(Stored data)
↓
(** * kernel_tuner: the tuning search engine, embedded and verified

    A shallow embedding of [kernel_tuner/interface.py] (parameter-space
    enumeration, restriction filter, launch geometry, kernel
    specialisation, the sweep and [run_kernel]) and of
    [kernel_tuner/opencl.py] (the OpenCL device functions), followed by
    the theorems about them.

    Conventions of the embedding.
    - Python integers are [Z]; numpy integer products are exact (no
      fixed-width wrap-around is modelled); Python and numpy floats are
      rationals [Q] (exact arithmetic, no rounding).
    - Tunable values are integers or booleans.
    - A [dict] is an association list in insertion order, the order in
      which [keys()], [values()] and [items()] enumerate it.
    - Exceptions are values of [exn]; code that may raise returns a
      [result]; code that also talks to the device runs in the monad [SE].
    - [eval], the device backend and the PyOpenCL primitives are not part
      of the repository: they are parameters of the development. *)

From Stdlib Require Import ZArith QArith Qabs Qround Lia List Bool Ascii String.
From Stdlib Require Import DecimalString DecimalZ Permutation.
Import ListNotations.

#[local] Open Scope string_scope.
#[local] Open Scope list_scope.
#[local] Open Scope Z_scope.

(** ** Python strings *)

(** [str(n)] for an integer [n]: decimal digits, a leading minus sign for
    negative numbers. *)
Definition str_int (z : Z) : string := NilZero.string_of_int (Z.to_int z).

(** [sep.join(l)]. *)
Definition join (sep : string) (l : list string) : string := String.concat sep l.

(** [needle in hay] for strings. *)
Fixpoint contains (needle hay : string) : bool :=
  prefix needle hay ||
  match hay with
  | EmptyString => false
  | String _ hay' => contains needle hay'
  end.

(** [s.replace(old, new)]: every non-overlapping occurrence of [old],
    found from the left, is replaced.  [skip] counts the characters of an
    occurrence that are still to be dropped. *)
Fixpoint replace_from (old new s : string) (skip : nat) : string :=
  match s with
  | EmptyString => EmptyString
  | String c s' =>
      match skip with
      | S k => replace_from old new s' k
      | O =>
          if prefix old s
          then (new ++ replace_from old new s' (String.length old - 1))%string
          else String c (replace_from old new s' 0)
      end
  end.

(** With an empty [old], Python puts [new] before every character and at
    the end. *)
Fixpoint replace_empty (new s : string) : string :=
  (new ++ match s with
          | EmptyString => EmptyString
          | String c s' => String c (replace_empty new s')
          end)%string.

Definition str_replace (s old new : string) : string :=
  match old with
  | EmptyString => replace_empty new s
  | _ => replace_from old new s 0
  end.

(** ** Python values *)

Inductive pyval : Type :=
| PyInt (z : Z)
| PyBool (b : bool).

(** [int(v)] *)
Definition py_int (v : pyval) : Z :=
  match v with
  | PyInt z => z
  | PyBool b => if b then 1 else 0
  end.

(** truth value of [v], as tested by [if] and [not] *)
Definition truthy (v : pyval) : bool :=
  match v with
  | PyInt z => negb (z =? 0)
  | PyBool b => b
  end.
↑
Exercise objective
Please copy the line that holds "(new ++ match s with" and each line under it through the last line above, exactly as they stand, adding nothing.

Written response
  (new ++ match s with
          | EmptyString => EmptyString
          | String c s' => String c (replace_empty new s')
          end)%string.

Definition str_replace (s old new : string) : string :=
  match old with
  | EmptyString => replace_empty new s
  | _ => replace_from old new s 0
  end.

(** ** Python values *)

Inductive pyval : Type :=
| PyInt (z : Z)
| PyBool (b : bool).

(** [int(v)] *)
Definition py_int (v : pyval) : Z :=
  match v with
  | PyInt z => z
  | PyBool b => if b then 1 else 0
  end.

(** truth value of [v], as tested by [if] and [not] *)
Definition truthy (v : pyval) : bool :=
  match v with
  | PyInt z => negb (z =? 0)
  | PyBool b => b
  end.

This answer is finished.